# Forum Home Renovation Home Theatres  Speaker cone damage/flaw - repair options?

## bcp

Hi. Have a beautiful set of Jamo 507s that I sold on ebay and the guy said 'a speaker cone has a a hole in it.' I was shocked, I wasn't aware of any damage and they were working perfectly, but obviously I immediately offered a full refund. 
On closer inspection, there is no exterior 'hole' - just this.

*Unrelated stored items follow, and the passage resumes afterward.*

(* ===== verification/LinearStorage.v ===== *)
(** linear_storage::Tom and linear_storage::Storage (LinearStorage.h/.cpp): the
    append-only record files, their scan and their index.

    A tom's file is its bytes, together with the state of the stream it is read and
    written through: a read past the end sets the stream's failure bits, which
    nothing in the sources clears, so every later read and write on that tom fails.
    Writes to a sound stream succeed (a full disk is not modelled). The
    operations are stated over an interface of the index ([Index]), which a finite map from
    uuids to records implements here, and the B-tree in StorageIndex. *)
From stdpp Require Import sorting.
From S2P Require Import Prelude.
From Stdlib Require Import Lia ZifyBool.

(** *** Data *)
Record Header : Type := mkHeader {
  rec_uuid : bytes;
  rec_dataSize : Z;
  rec_deleted : Z
}.
#[export] Instance Header_eq_dec : EqDecision Header.
Proof. solve_decision. Defined.
Definition emptyUuid : bytes := replicate 16 b0.
Definition emptyHeader : Header := mkHeader emptyUuid 0 0.

(** linear_storage::Record *)
Record Rec : Type := mkRec {
  rec_tomId : Z;
  rec_offset : Z;
  rec_header : Header
}.
#[export] Instance Rec_eq_dec : EqDecision Rec.
Proof. solve_decision. Defined.
Definition defaultRec : Rec := mkRec UINT32_MAX UINT64_MAX emptyHeader.

Definition set_deleted (d : Z) (r : Rec) : Rec :=
  mkRec (rec_tomId r) (rec_offset r)
        (mkHeader (rec_uuid (rec_header r)) (rec_dataSize (rec_header r)) d).

(** The object representation of a Header: uuid at 0, dataSize at 16, deleted at
    24, padded to 32 bytes. *)
Definition sizeofHeader : nat := 32.
Definition offsetofDeleted : nat := 24.
Definition encHeader (h : Header) : bytes :=
  rec_uuid h ++ encLE 8 (rec_dataSize h) ++ encLE 1 (rec_deleted h) ++ replicate 7 b0.
Definition decHeader (bs : bytes) : Header :=
  mkHeader (take 16 bs) (decU (take 8 (drop 16 bs))) (decS (take 1 (drop 24 bs))).

Record Tom : Type := mkTom {
  tom_id : Z;
  tom_size : Z;        (** _size *)
  tom_file : bytes;    (** the contents of the file *)
  tom_failed : bool    (** failbit or badbit of *_tomF *)
}.
#[export] Instance Tom_eq_dec : EqDecision Tom.
Proof. solve_decision. Defined.
Definition set_size (x : Z) (t : Tom) : Tom := mkTom (tom_id t) x (tom_file t) (tom_failed t).
Definition set_file (x : bytes) (t : Tom) : Tom := mkTom (tom_id t) (tom_size t) x (tom_failed t).
Definition set_failed (x : bool) (t : Tom) : Tom := mkTom (tom_id t) (tom_size t) (tom_file t) x.

(** *** The stream *)

(** seekg(off); read(n); the bytes, or [None] when the stream is not good. *)
Definition fread (off : Z) (n : nat) : M Tom (option bytes) := λ t,
  if tom_failed t then Ok None t
  else if off + Z.of_nat n <=? Z.of_nat (length (tom_file t))
  then Ok (slice (tom_file t) (Z.to_nat off) n) t
  else Ok None (set_failed true t).

Definition write_at (file : bytes) (off : nat) (src : bytes) : bytes :=
  take off file ++ replicate (off - length file) b0 ++ src ++ drop (off + length src) file.
(** seekp(off); write(src); flush(); and good() afterwards. *)
Definition fwrite (off : Z) (src : bytes) : M Tom bool := λ t,
  if tom_failed t then Ok false t
  else Ok true (set_file (write_at (tom_file t) (Z.to_nat off) src) t).

(** *** Tom *)

(** Tom::Tom and Tom::create: opened on what the file holds. *)
Definition openTom (id : Z) (contents : bytes) : Tom :=
  mkTom id (Z.of_nat (length contents)) contents false.

Definition tom_append (uuid data : bytes) : M Tom Rec :=
  match data with
  | [] => throw (PocoInvalidArgument "Data cannot be empty")
  | _ =>
      t ← get;
      let bufSize := Z.of_nat sizeofHeader + Z.of_nat (length data) in
      let rec := mkRec (tom_id t) (tom_size t) (mkHeader uuid (Z.of_nat (length data)) 0) in
      _ ← modify (set_size (wrapU 64 (tom_size t + bufSize)));
      good ← fwrite (rec_offset rec) (encHeader (rec_header rec) ++ data);
      if (good : bool) then mret rec
      else throw (PocoRuntime "Failed to write record to file")
  end.

Definition tom_record (offset : Z) : M Tom Rec :=
  t ← get;
  if offset <? tom_size t then
    r ← fread offset sizeofHeader;
    match r with
    | Some bs => mret (mkRec (tom_id t) offset (decHeader bs))
    | None => throw (PocoRuntime "Failed to read record header from file")
    end
  else mret defaultRec.

(** std::vector<char>::resize: beyond max_size() it throws. *)
Definition resize_ok (n : Z) : bool := n <=? INT64_MAX.

Definition tom_data (record : Rec) : M Tom bytes :=
  let dataSize := rec_dataSize (rec_header record) in
  if dataSize =? 0 then mret []
  else if negb (resize_ok dataSize) then throw StdLengthError
  else
    r ← fread (wrapU 64 (rec_offset record + Z.of_nat sizeofHeader)) (Z.to_nat dataSize);
    match r with
    | Some bs => mret bs
    | None => throw (PocoRuntime "Failed to read record data from file")
    end.

Definition tom_dataPrefix (record : Rec) (len : nat) : M Tom bytes :=
  let n := Nat.min len (Z.to_nat (rec_dataSize (rec_header record))) in
  if decide (n = 0%nat) then mret []
  else
    r ← fread (wrapU 64 (rec_offset record + Z.of_nat sizeofHeader)) n;
    mret (default [] r).

(** Tom::remove: the verdict, and the record as its caller finds it afterwards. *)
Definition tom_remove (record : Rec) : M Tom (bool * Rec) :=
  if negb (rec_deleted (rec_header record) =? 0) then mret (true, record)
  else
    good ← fwrite (wrapU 64 (rec_offset record + Z.of_nat offsetofDeleted)) (encLE 1 1);
    mret (if (good : bool) then (true, set_deleted 1 record) else (false, set_deleted 0 record)).
Lemma offsetAfter_snoc es e : offsetAfter es + 16 <= offsetAfter (es ++ [e]).
Proof.
  unfold offsetAfter. rewrite encAll_app, encAll_cons, !length_app. unfold encEntry, encHeader.
  rewrite !length_app, !length_encLE, length_replicate. lia.
Qed.

Lemma allRecs_range id b es re :
  re ∈ allRecs id b es →
  rec_tomId re.1 = id ∧ offsetAfter b <= rec_offset re.1 < offsetAfter (b ++ es).
Proof.
  revert b. induction es as [|e es IH]; intros b; simpl; [by intros ?%not_elem_of_nil|].
  pose proof (offsetAfter_snoc b e) as Hs.
  assert (Hm : offsetAfter (b ++ [e]) <= offsetAfter (b ++ e :: es)).
  { replace (b ++ e :: es) with ((b ++ [e]) ++ es) by (by rewrite <-app_assoc).
    unfold offsetAfter. rewrite (encAll_app (b ++ [e])), length_app. lia. }
  intros [->|H]%elem_of_cons; [cbn [fst rec_tomId rec_offset recOf]; lia|].
  apply IH in H. rewrite <-app_assoc in H. cbn [app] in H. lia.
Qed.

Lemma allOf_range c id re : re ∈ allOf c id → rec_tomId re.1 = id ∧ 0 <= rec_offset re.1.
Proof.
  unfold allOf. intros H%allRecs_range. unfold offsetAfter in H at 1. simpl in H. lia.
Qed.

(** What is at or after a cursor inside its own tom. *)
Lemma filter_from id es1 es2 :
  filter (λ re, ¬ before (pos re.1) (id, offsetAfter es1)) (allRecs id [] (es1 ++ es2)) = allRecs id es1 es2.
Proof.
  rewrite allRecs_app, list.filter_app, app_nil_l, filter_none, filter_every; [done| |];
    apply list.Forall_forall; intros re [H1 H2]%allRecs_range; unfold before, pos; cbn [fst snd].
  - lia.
  - rewrite app_nil_l in H2. intros Hn. apply Hn. lia.
Qed.

(** *** scanPrefix *)
Definition fromCursor (c : contents) (resuming : bool) (cur : SweepCursor) (ids : list Z) : list (Rec * entry) :=
  filter (λ re, resuming = true → ¬ before (pos re.1) cur) (ids ≫= allOf c).

Lemma fromCursor_false c cur ids : fromCursor c false cur ids = ids ≫= allOf c.
Proof. apply filter_every. by apply list.Forall_forall. Qed.

Lemma fromCursor_later c b cur id ids :
  cur.1 <= id → Forall (Z.lt id) ids → fromCursor c b cur ids = ids ≫= allOf c.
Proof.
  intros Hc Hs. apply filter_every, list.Forall_forall. intros re (i & Hr & Hi)%list_elem_of_bind _.
  apply allOf_range in Hr. pose proof (proj1 (list.Forall_forall _ _) Hs i Hi). unfold before, pos. simpl. lia.
Qed.

(** One tom, from the cursor in it. *)
Lemma prefixWalk_from fuel id t n k sc (s : Storage) es1 es2 :
  toms s !! id = Some t → repr t (es1 ++ es2) → tom_id t = id → (0 < n)%nat →
  (length es2 < fuel)%nat → (sc <= k)%nat →
  prefixWalk fuel id n k sc (offsetAfter es1) s
  = Ok (Some (prefixes n (filter isLive (take (k - sc) (allRecs id es1 es2))),
              (if decide (k - sc <= length es2)%nat then Some (offsetAfter (es1 ++ take (k - sc) es2)) else None),
              (sc + length (take (k - sc) es2))%nat)) s.
Proof.
  intros Ht Hr Hid Hn Hf Hsc. rewrite (prefixWalk_spec fuel id t n k sc s es1 es2) by done.
  do 2 f_equal. do 3 f_equal. unfold prefixes. f_equal. generalize (k - sc)%nat. clear.
  intros m. rewrite liveRecs_allRecs. f_equal. revert m es1.
  induction es2 as [|e es2 IH]; intros [|m] b; simpl; [done..|]. by rewrite IH.
Qed.

(** The outcome of a chunk with budget [m] over the entries [all] of the toms
    [ids]: [out] was inspected, and the new cursor is where it ends. *)
Definition chunk_outcome (c : contents) (ids : list Z) (m : nat) (all out : list (Rec * entry))
    (cur' : SweepCursor) : Prop :=
  (cur' = (0, 0) ∧ out = all) ∨
  (valid_cursor c cur' ∧ cur'.1 ∈ ids ∧ ∃ rest, all = out ++ rest ∧ length out = m ∧
     Forall (λ re, before (pos re.1) cur') out ∧ Forall (λ re, ¬ before (pos re.1) cur') rest).

(** A tom before the cursor's contributes nothing. *)
Lemma fromCursor_skip c b cur id ids :
  b && (id <? cur.1) = true → fromCursor c b cur (id :: ids) = fromCursor c b cur ids.
Proof.
  intros Hskip. unfold fromCursor. csimpl. rewrite list.filter_app, filter_none; [done|].
  apply list.Forall_forall. intros re [Hr1 _]%allOf_range Hn'. apply Hn'; [by destruct b|].
  unfold before, pos. simpl. lia.
Qed.

(** Outside the cursor's tom the whole tom is taken. *)
Lemma fromCursor_whole c b cur id ids es :
  c !! id = Some es → Forall (Z.lt id) ids → b = false ∨ cur.1 < id →
  fromCursor c b cur (id :: ids) = allRecs id [] es ++ (ids ≫= allOf c).
Proof.
  intros He Hlt Hb. transitivity ((id :: ids) ≫= allOf c).
  - destruct Hb as [->|Hb]; [apply fromCursor_false|apply (fromCursor_later _ _ _ cur.1); [done|]].
    constructor; [done|]. eapply Forall_impl; [|exact Hlt]. simpl. lia.
  - csimpl. unfold allOf at 1. by rewrite He.
Qed.

(** A cursor in a tom cuts its entries in two. *)
Lemma cursor_splits c cur es :
  valid_cursor c cur → c !! cur.1 = Some es →
  ∃ es1 es2, es = es1 ++ es2 ∧ cur = (cur.1, offsetAfter es1).
Proof.
  destruct cur as [ci co]. intros [[= -> ->]|(es1 & es2 & He' & Hco)] He; simpl in *.
  - by exists [], es.
  - rewrite He in He'. injection He' as ->. exists es1, es2. by rewrite Hco.
Qed.

(** Where the walk of a tom that is not skipped starts. *)
Lemma fromCursor_start c b cur id ids es :
  valid_cursor c cur → c !! id = Some es → Forall (Z.lt id) ids → b && (id <? cur.1) = false →
  ∃ es1 es2, es = es1 ++ es2 ∧ (if b && (id =? cur.1) then cur.2 else 0) = offsetAfter es1 ∧
    fromCursor c b cur (id :: ids) = allRecs id es1 es2 ++ (ids ≫= allOf c).
Proof.
  intros Hcur He Hlt Hskip. destruct (decide (b = true ∧ id = cur.1)) as [[-> ->]|Hn].
  - destruct (cursor_splits _ _ _ Hcur He) as (es1 & es2 & -> & Hc). exists es1, es2.
    split; [done|]. revert He Hlt. rewrite Hc. simpl. intros He Hlt. rewrite Z.eqb_refl. split; [done|].
    unfold fromCursor. csimpl. rewrite list.filter_app. f_equal.
    + unfold allOf. rewrite He. simpl. rewrite <-(filter_from cur.1 es1 es2). apply list_filter_iff. naive_solver.
    + apply (fromCursor_later c true (cur.1, offsetAfter es1) cur.1 ids); [done|exact Hlt].
  - exists [], es. split; [done|]. split.
    + destruct b; simpl in *; [|done]. by replace (id =? cur.1) with false by lia.
    + apply fromCursor_whole; [done..|]. destruct b; simpl in *; [right; lia|by left].
Qed.

(** Every entry of a later tom is after the cursor. *)
Lemma later_toms_after c id off ids :
  Forall (Z.lt id) ids → Forall (λ re, ¬ before (pos re.1) (id, off)) (ids ≫= allOf c).
Proof.
  intros Hlt. apply list.Forall_forall. intros re (i & [Hi _]%allOf_range & Hin)%list_elem_of_bind.
  pose proof (proj1 (list.Forall_forall _ _) Hlt i Hin). unfold before, pos. simpl. lia.
Qed.
(* ===== verification/Session.v ===== *)
(** Producer and Session (Producer.h/.cpp, Session.h/.cpp): send options, sends,
    and the transactions of a session over its producers and consumers. *)
From S2P Require Import Prelude Property Message JsonInstance StorageRecord PriorityQueue World DeliveryScheduler LinearStorage StorageWorker TransactionBuffer InFlight Broker Consumer Destination.
From Stdlib Require Import Lia ZifyBool.

Section Producer.
Context {E : Environment}.

(** validateSendOptions *)
Definition validateSendOptions {S} (opts : SendOptions) : M S unit :=
  if (so_priority opts <? 0) || (9 <? so_priority opts) then throw (StdInvalidArgument "priority must be in range 0..9")
  else if (so_timeToLive opts <? 0) || (so_deliveryDelay opts <? 0) then
    throw (StdInvalidArgument "timeToLive and deliveryDelay must be non-negative")
  else if (kMaxFutureHeaderMs <? so_timeToLive opts) || (kMaxFutureHeaderMs <? so_deliveryDelay opts) then
    throw (StdInvalidArgument "timeToLive and deliveryDelay must not exceed 10 years (ms)")
  else mret tt.

(** Producer::applyOptions, at clock reading [now]; signed overflow is undefined. *)
Definition applyOptions (now : Z) (opts : SendOptions) (transactional : bool) : M Message unit :=
  _ ← modify (set_reliability (so_deliveryMode opts));
  _ ← modify (upd_hdr (set_priority (so_priority opts)));
  e ← (if 0 <? so_timeToLive opts then checkS 64 (now + so_timeToLive opts) else mret 0);
  _ ← modify (upd_hdr (set_expiration e));
  if transactional then
    modify (λ m, set_pendingDeliveryDelay (so_deliveryDelay opts) (upd_hdr (set_deliveryTime 0) m))
  else
    t ← (if 0 <? so_deliveryDelay opts then checkS 64 (now + so_deliveryDelay opts) else mret 0);
    modify (λ m, set_pendingDeliveryDelay 0 (upd_hdr (set_deliveryTime t) m)).

(** Producer::setDefault and the disable flags *)
Definition setDefault (p : nat) (opts : SendOptions) : M broker unit :=
  _ ← validateSendOptions opts; bProducer p (modify (set_default (Some opts))).
Definition setDisableMessageID (p : nat) (value : bool) : M broker unit :=
  bProducer p (modify (set_disableMessageID value)).
Definition setDisableMessageTimestamp (p : nat) (value : bool) : M broker unit :=
  bProducer p (modify (set_disableMessageTimestamp value)).

(** Producer::dispatch *)
Definition fillHeaders (disableID disableTimestamp : bool) (now : Z) (m : Message) : Message :=
  let h := jmsHeaders m in
  let h := if disableID then set_messageId "" h
           else if decide (messageId h = "") then set_messageId ("ID:" +:+ uuid_toString (uuid m)) h else h in
  let h := if disableTimestamp then set_timestamp 0 h
           else if timestamp h =? 0 then set_timestamp now h else h in
  set_jmsHeaders h m.
Definition dispatchMessage (producer p : nat) : M broker unit :=
  pr ← bProducer producer get;
  m ← message p;
  now ← (if negb (pr_disableMessageTimestamp pr) && (timestamp (jmsHeaders m) =? 0) then nowMs else mret 0);
  _ ← bWorld (update p (fillHeaders (pr_disableMessageID pr) (pr_disableMessageTimestamp pr) now));
  save (pr_destination pr) producer p.

Definition applyTo (producer p : nat) (opts : SendOptions) : M broker unit :=
  transactionId ← transactionIdOf producer;
  now ← nowMs;
  bWorld (onMessage p (applyOptions now opts (negb (bool_decide (transactionId = ""))))).
(** Producer::send, without and with options *)
Definition send (producer p : nat) : M broker unit :=
  pr ← bProducer producer get;
  _ ← match pr_default pr with Some opts => applyTo producer p opts | None => mret tt end;
  dispatchMessage producer p.
Definition sendWith (producer p : nat) (opts : SendOptions) : M broker unit :=
  _ ← validateSendOptions opts;
  _ ← applyTo producer p opts;
  dispatchMessage producer p.

(** Producer::commit: the staged messages with their delay resolved. *)
Definition resolveDelay (d : nat) (now : Z) (p : nat) : M broker unit :=
  m ← message p;
  if 0 <? pendingDeliveryDelay m then
    t ← checkS 64 (now + pendingDeliveryDelay m);
    _ ← bWorld (update p (λ m, set_pendingDeliveryDelay 0 (upd_hdr (set_deliveryTime t) m)));
    if isPersistent m then
      _ ← patchPendingDeliveryTime d (uuid m) t;
      bWorld (update p (patchCachedDeliveryTime t))
    else mret tt
  else mret tt.
Fixpoint stage (fuel d q : nat) (now : Z) : M broker (list nat) :=
  match fuel with
  | O => undefined
  | S fuel =>
      r ← bWorld (queue_try_dequeue q);
      match r with
      | None => mret []
      | Some None => stage fuel d q now
      | Some (Some p) =>
          _ ← resolveDelay d now p;
          rest ← stage fuel d q now; mret (p :: rest)
      end
  end.
Definition commitProducer (producer : nat) (transactionId : string) : M broker unit :=
  pr ← bProducer producer get;
  match pr_transactQueue pr with
  | None => mret tt
  | Some q =>
      now ← nowMs;
      n ← queueLength q;
      staged ← stage (S n) (pr_destination pr) q now;
      _ ← dest_commitTransaction (pr_destination pr) transactionId;
      for_each (deliverCommitted (pr_destination pr)) staged
  end.

Fixpoint discard (fuel q : nat) : M broker unit :=
  match fuel with
  | O => undefined
  | S fuel =>
      r ← bWorld (queue_try_dequeue q);
      match r with None => mret tt | Some _ => discard fuel q end
  end.
Definition rollbackProducer (producer : nat) (transactionId : string) : M broker unit :=
  pr ← bProducer producer get;
  match pr_transactQueue pr with
  | None => mret tt
  | Some q =>
      _ ← dest_rollbackTransaction (pr_destination pr) transactionId;
      n ← queueLength q; discard (S n) q
  end.
(** ~Producer() *)
Definition destroyProducer (producer : nat) : M broker unit :=
  pr ← bProducer producer get;
  transactionId ← transactionIdOf producer;
  _ ← rollbackProducer producer transactionId;
  modify (λ b, set_br_producers (delete producer (br_producers b)) b).
End Producer.

Section Session.
Context {E : Environment}.

(** Session::Session *)
Definition newSession (mode : AcknowledgeMode) (clientID : string) : M broker nat :=
  sid ← freshId;
  suffix ← (if decide (mode = SESSION_TRANSACTED) then u ← freshUUID; mret (uuid_toString u) else mret "");
  _ ← modify (λ b, set_br_sessions (<[sid := mkSession mode clientID suffix ∅ ∅]> (br_sessions b)) b);
  mret sid.

Definition ss_createConsumer (s d : nat) : M broker nat :=
  c ← createConsumer d s None;
  _ ← bSession s (modify (λ x, set_ss_consumers (ss_consumers x ∪ {[c]}) x)); mret c.
Definition parseSelector (expr : string) : M broker filter_t :=
  match filter_parse expr with inl f => mret f | inr e => throw e end.
Definition ss_createConsumerSelector (s d : nat) (expr : string) : M broker nat :=
  f ← parseSelector expr;
  c ← createConsumer d s (Some f);
  _ ← bSession s (modify (λ x, set_ss_consumers (ss_consumers x ∪ {[c]}) x)); mret c.
Definition ss_createDurableConsumer (s d : nat) (subscriptionName : string) : M broker nat :=
  x ← bSession s get;
  c ← createDurableConsumer d s (ss_clientID x) subscriptionName None;
  _ ← bSession s (modify (λ x, set_ss_consumers (ss_consumers x ∪ {[c]}) x)); mret c.
Definition ss_createDurableConsumerSelector (s d : nat) (subscriptionName expr : string) : M broker nat :=
  f ← parseSelector expr;
  x ← bSession s get;
  c ← createDurableConsumer d s (ss_clientID x) subscriptionName (Some f);
  _ ← bSession s (modify (λ x, set_ss_consumers (ss_consumers x ∪ {[c]}) x)); mret c.
Definition unsubscribe (s d : nat) (subscriptionName : string) : M broker unit :=
  x ← bSession s get; deleteSubscription d (ss_clientID x) subscriptionName.
Definition ss_createProducer (s d : nat) : M broker nat :=
  p ← createProducer d s;
  _ ← bSession s (modify (λ x, set_ss_producers (ss_producers x ∪ {[p]}) x)); mret p.
Definition ss_deleteConsumer (s c : nat) : M broker unit :=
  x ← bSession s get;
  if decide (c ∈ ss_consumers x) then
    cons ← bConsumer c get;
    _ ← dest_deleteConsumer (cs_destination cons) c;
    bSession s (modify (λ x, set_ss_consumers (ss_consumers x ∖ {[c]}) x))
  else mret tt.
Definition ss_deleteProducer (s p : nat) : M broker unit :=
  x ← bSession s get;
  if decide (p ∈ ss_producers x) then
    pr ← bProducer p get;
    _ ← dest_deleteProducer (pr_destination pr) p;
    bSession s (modify (λ x, set_ss_producers (ss_producers x ∖ {[p]}) x))
  else mret tt.

(** Session::createTextMessage and the other factories: a message of the session's
    own uuid, which the application then owns. *)
Definition createMessage (data : Body) (r : Reliability) : M broker nat :=
  u ← freshUUID; alloc (set_reliability r (set_uuid u (newMessage data))).
Definition createTextMessage (text : string) := createMessage (TextBody text).
Definition createMapMessage := createMessage (MapBody ∅).
Definition createStreamMessage := createMessage (emptyBody STREAM_MESSAGE).
Definition createBytesMessage (data : bytes) := createMessage (BytesBody data).
Definition createObjectMessage (obj : bytes) (className : string) := createMessage (ObjectBody obj className).

(** Session::commit and rollback: the transaction id is empty while they run. *)
Definition commitSession (s : nat) : M broker unit :=
  x ← bSession s get;
  let oldSuffix := ss_suffix x in
  _ ← bSession s (modify (set_suffix ""));
  _ ← for_each (λ p, commitProducer p oldSuffix) (iter_set (ss_producers x));
  _ ← for_each commitConsumer (iter_set (ss_consumers x));
  u ← freshUUID;
  bSession s (modify (set_suffix (uuid_toString u))).
Definition rollbackSession (s : nat) (sessionClosing : bool) : M broker unit :=
  x ← bSession s get;
  let oldSuffix := ss_suffix x in
  _ ← bSession s (modify (set_suffix ""));
  _ ← for_each (λ p, rollbackProducer p oldSuffix) (iter_set (ss_producers x));
  _ ← for_each (λ c, rollbackConsumer c sessionClosing) (iter_set (ss_consumers x));
  u ← freshUUID;
  bSession s (modify (set_suffix (uuid_toString u))).

(** Session::recover *)
Definition recoverSession (s : nat) : M broker unit :=
  x ← bSession s get;
  if decide (ss_mode x = SESSION_TRANSACTED) then
    throw (IllegalStateException "Session.recover() is not valid on a transacted session; use rollback() instead")
  else for_each recoverConsumer (iter_set (ss_consumers x)).

(** ~Session() *)
Definition destroySession (s : nat) : M broker unit :=
  _ ← catch (rollbackSession s true) (λ _, mret tt);
  x ← bSession s get;
  _ ← for_each (λ c, cons ← bConsumer c get; dest_deleteConsumer (cs_destination cons) c) (iter_set (ss_consumers x));
  for_each (λ p, pr ← bProducer p get; dest_deleteProducer (pr_destination pr) p) (iter_set (ss_producers x)).
End Session.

I assume it is a split under the surface(?) because the external material is not torn in any way.
Would appreciate advice on the problem and options for repair.

----------


## Random Username

PVA glue and a small brush or very carefully applied thin super glue would be my first options for something like that.  If you want to be a little more esoteric, shellac might also work.

----------


## GraemeCook

Good Morning bcp 
That mark looks like a dent rather than a hole.  You can very gently probe it with a small screwdriver, handle of a small artists paint brush or similar to test extent of damage, if any.    
If it is a dent then do nothing.   If it is a hole then, again, I would do nothing.   That cap is just a dust cover and has absolutely no effect on the sound of the speakers.   If the remote possibility a dust impacting on your speakers does worry you then you have at least three options: Replace the dust seals.   Tom Manning at Speakerbits, Melbourne will probably have the parts and the instructions.  It is fairly easy.Glue a very small piece of tissue across the imperfection.Touch up with very small amount of gap filling glue - not superglue as it is not gap filling. 
Personally, I would do nothing.  Put it back on eBay with note and photo "superficial dent in dust cover."    
Fair Winds.  
Graeme

----------


## Moondog55

Can you please post a HD picture of the whole cone face. Is the centre / voice coil cover a full dome or a reversed flat??
It is probably a superficial defect

----------


## bcp

Sorry - i'm out of daylight for the photo, but here it is. I've looked at it with extreme magnifying lenses - there is no tear at all in the surface.  
Apart from that I don't understand your question - "Is the centre / voice coil cover a full dome or a reversed flat??" - how do i tell?

----------


## Moondog55

Don't worry too much; if it was reversed flat you would know. That is only cosmetic so advertise as having cosmetic flaws. What size is it across? 110mm?
May I ask how much you had to refund

----------


## bcp

> Don't worry too much; if it was reversed flat you would know. That is only cosmetic so advertise as having cosmetic flaws. What size is it across? 110mm?
> May I ask how much you had to refund

  Yes, it's 110mm. $560 refund. It had other minor cosmetic flaws, which I've since addressed. 
They really are a beautiful set of speakers - great sound - but take a decent amp to drive them. 
Appreciate your input.

----------